Stony Brook University (SUNY), Department of Biomedical Engineering, Stony Brook, New York 11794, USA.
J Biomed Opt. 2013 Jun;18(6):066006. doi: 10.1117/1.JBO.18.6.066006.
Dual-axis confocal (DAC) microscopy has been found to exhibit superior rejection of out-of-focus and multiply scattered background light compared to conventional single-axis confocal microscopy. DAC microscopes rely on the use of separated illumination and collection beam paths that focus and intersect at a single focal volume (voxel) within tissue. While it is generally recognized that the resolution and contrast of a DAC microscope depends on both the crossing angle of the DAC beams, 2θ, and the focusing numerical aperture of the individual beams, α, a detailed study to investigate these dependencies has not been performed. Contrast and resolution are considered as two main criteria to assess the performance of a point-scanned DAC microscope (DAC-PS) and a line-scanned DAC microscope (DAC-LS) as a function of θ and α. The contrast and resolution of these designs are evaluated by Monte-Carlo scattering simulations and diffraction theory calculations, respectively. These results can be used for guiding the optimal designs of DAC-PS and DAC-LS microscopes.

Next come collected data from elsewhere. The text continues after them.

(** * MinerSentinel data-service: collectors, decoders and alert rules

    A shallow embedding of the two device collectors of the data service
    ([collectors/bitaxe_collector.py], [collectors/avalon_collector.py]), of
    the parts of the schema ([backend/api/models.py]) they write to, of the
    Telegram notifier ([notifications/telegram_notifier.py]) and of the
    hashrate texts of the pool collectors ([collectors/ckpool_collector.py],
    [collectors/publicpool_collector.py]).

    Modelling conventions.
    - Python [float] values are idealised as exact rationals ([Q], kept in
      lowest terms with [Qred]): rounding and the non-finite values
      [inf]/[nan] are not represented.  The literals [inf], [nan] and
      [infinity] are therefore rejected by [float_of_string], where Python
      reads them.  Of overflow, the [OverflowError] of [float] on an integer
      beyond the doubles is represented ([Py.fits_double]).
    - The answer of a device is a JSON object (a [dict]); an answer of
      another JSON type is not represented.
    - A number bound to a BIGINT column is stored as it is, not rounded.
    - Python [str] values are [string]s whose characters are the code points
      below 256; [isspace] and the regex classes [\s], [\d] are given for
      that range.
    - Exceptions are values of [exn]; a computation that may raise returns a
      [res].  Code that talks to PostgreSQL, the devices or Telegram runs in
      the state monad [M] over a [world]. *)

From Stdlib Require Import ZArith QArith Qabs String Ascii List Lia Lqa Bool DecimalString.
From Stdlib Require DecimalPos DecimalZ Qround.
From stdpp Require Import gmap strings.
Import ListNotations.
Open Scope string_scope.

(** ** Exceptions and results *)

Inductive exn_kind :=
| ValueError | TypeError | IndexError | AttributeError | KeyError
| OverflowError
| OperationalError      (* psycopg2.connect failed *)
| NotNullViolation      (* INSERT of NULL into a NOT NULL column *)
| RequestException      (* requests / socket failure after the retries *).

Record exn := Exn { exn_type : exn_kind; exn_msg : string }.

Inductive res (A : Type) :=
| Ok (a : A)
| Raise (e : exn).
Arguments Ok {A} a.
Arguments Raise {A} e.

Definition exn_kind_eqb (a b : exn_kind) : bool :=
  match a, b with
  | ValueError, ValueError | TypeError, TypeError | IndexError, IndexError
  | AttributeError, AttributeError | KeyError, KeyError
  | OverflowError, OverflowError
  | OperationalError, OperationalError | NotNullViolation, NotNullViolation
  | RequestException, RequestException => true
  | _, _ => false
  end.

Definition rbind {A B} (r : res A) (k : A -> res B) : res B :=
  match r with
  | Ok a => k a
  | Raise e => Raise e
  end.

(** [try: body except (kinds): handler]; an exception of another kind
    propagates. *)
Definition try_except {A} (body : res A) (kinds : list exn_kind) (handler : res A) : res A :=
  match body with
  | Ok a => Ok a
  | Raise e =>
      if existsb (exn_kind_eqb (exn_type e)) kinds then handler else Raise e
  end.

(** [try: body except Exception: handler]. *)
Definition try_except_all {A} (body : res A) (handler : exn -> res A) : res A :=
  match body with
  | Ok a => Ok a
  | Raise e => handler e
  end.

Declare Scope res_scope.
Delimit Scope res_scope with res.
Notation "x <- c1 ;; c2" := (rbind c1 (fun x => c2))
  (at level 100, c1 at next level, right associativity) : res_scope.

Definition is_ok {A} (r : res A) : bool :=
  match r with Ok _ => true | Raise _ => false end.

(** ** Python string primitives *)

Module PyStr.

Definition code (c : ascii) : N := N_of_ascii c.

(** [str.isspace] on one character (code points below 256). *)
Definition is_space (c : ascii) : bool :=
  let n := code c in
  ((9 <=? n) && (n <=? 13) || (28 <=? n) && (n <=? 32)
   || (n =? 133) || (n =? 160))%N.

(** [\d] *)
Definition is_digit (c : ascii) : bool :=
  let n := code c in ((48 <=? n) && (n <=? 57))%N.

Definition digit_val (c : ascii) : Z := Z.of_N (code c) - 48.

Definition ascii_eqb (a b : ascii) : bool := Ascii.eqb a b.

(** Longest prefix whose characters satisfy [p], and the remainder. *)
Fixpoint span (p : ascii -> bool) (s : string) : string * string :=
  match s with
  | String c r =>
      if p c then let (g, r') := span p r in (String c g, r') else ("", s)
  | EmptyString => ("", s)
  end.

Fixpoint lstrip (s : string) : string :=
  match s with
  | String c r => if is_space c then lstrip r else s
  | EmptyString => s
  end.
(** * polymer-analyzer: scanning, resolution and validation of extracted features

    A shallow embedding of the feature-extraction code of polymer-analyzer:
    the Polymer declaration property handlers ([behaviors], [listeners]),
    the namespace scanner, the TypeScript pre-parser, the resolution of
    scanned element mixins, the coordinate mapper for inline documents and
    the validator of generated metadata.

    JavaScript values keep their dynamic semantics where the code relies on
    it (truthiness, [&&], [||], [typeof], property access on a node that
    lacks the property).  Code that mutates an object and may throw is
    written in a state-and-exception monad whose state is the mutated
    object. *)

From Stdlib Require Import ZArith SpecFloat Ascii.
From stdpp Require Import base strings list gmap.

#[local] Open Scope string_scope.

(** ** JavaScript values *)

Module Js.

(** The primitive values that can appear in the code under study.  A number
    is an IEEE-754 double, given by its specification-level datum. *)
Inductive Value : Type :=
| Undefined
| Null
| Boolean (b : bool)
| Number (x : spec_float)
| Str (s : string)
| RegExp (pattern flags : string).

(** ToBoolean. *)
Definition truthy (v : Value) : bool :=
  match v with
  | Undefined | Null => false
  | Boolean b => b
  | Number S754_nan | Number (S754_zero _) => false
  | Number _ => true
  | Str s => negb (String.eqb s "")
  | RegExp _ _ => true
  end.

(** [a && b] and [a || b]: the value of one of the operands. *)
Definition and (a b : Value) : Value := if truthy a then b else a.
Definition or (a b : Value) : Value := if truthy a then a else b.

Definition typeof (v : Value) : string :=
  match v with
  | Undefined => "undefined"
  | Null => "object"
  | Boolean _ => "boolean"
  | Number _ => "number"
  | Str _ => "string"
  | RegExp _ _ => "object"
  end.

(** The string behind a value that a [typeof v === 'string'] test has
    narrowed. *)
Definition as_string (v : Value) : string :=
  match v with Str s => s | _ => "" end.

(** A [string | undefined] result seen as a value. *)
Definition of_option (o : option string) : Value :=
  match o with Some s => Str s | None => Undefined end.

End Js.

双轴共焦(DAC)显微镜已被发现与传统的单轴共焦显微镜相比,具有更好的离焦和多次散射背景光的抑制能力。DAC 显微镜依赖于使用分离的照明和收集光束路径,这些光束在组织内的单个焦点体积(体素)处聚焦并相交。虽然人们普遍认为 DAC 显微镜的分辨率和对比度取决于 DAC 光束的交叉角 2θ 和单个光束的聚焦数值孔径 α,但尚未进行详细研究以调查这些依赖性。对比度和分辨率被认为是评估点扫描 DAC 显微镜(DAC-PS)和线扫描 DAC 显微镜(DAC-LS)作为 θ 和 α 的函数的性能的两个主要标准。这些设计的对比度和分辨率分别通过蒙特卡罗散射模拟和衍射理论计算进行评估。这些结果可用于指导 DAC-PS 和 DAC-LS 显微镜的最佳设计。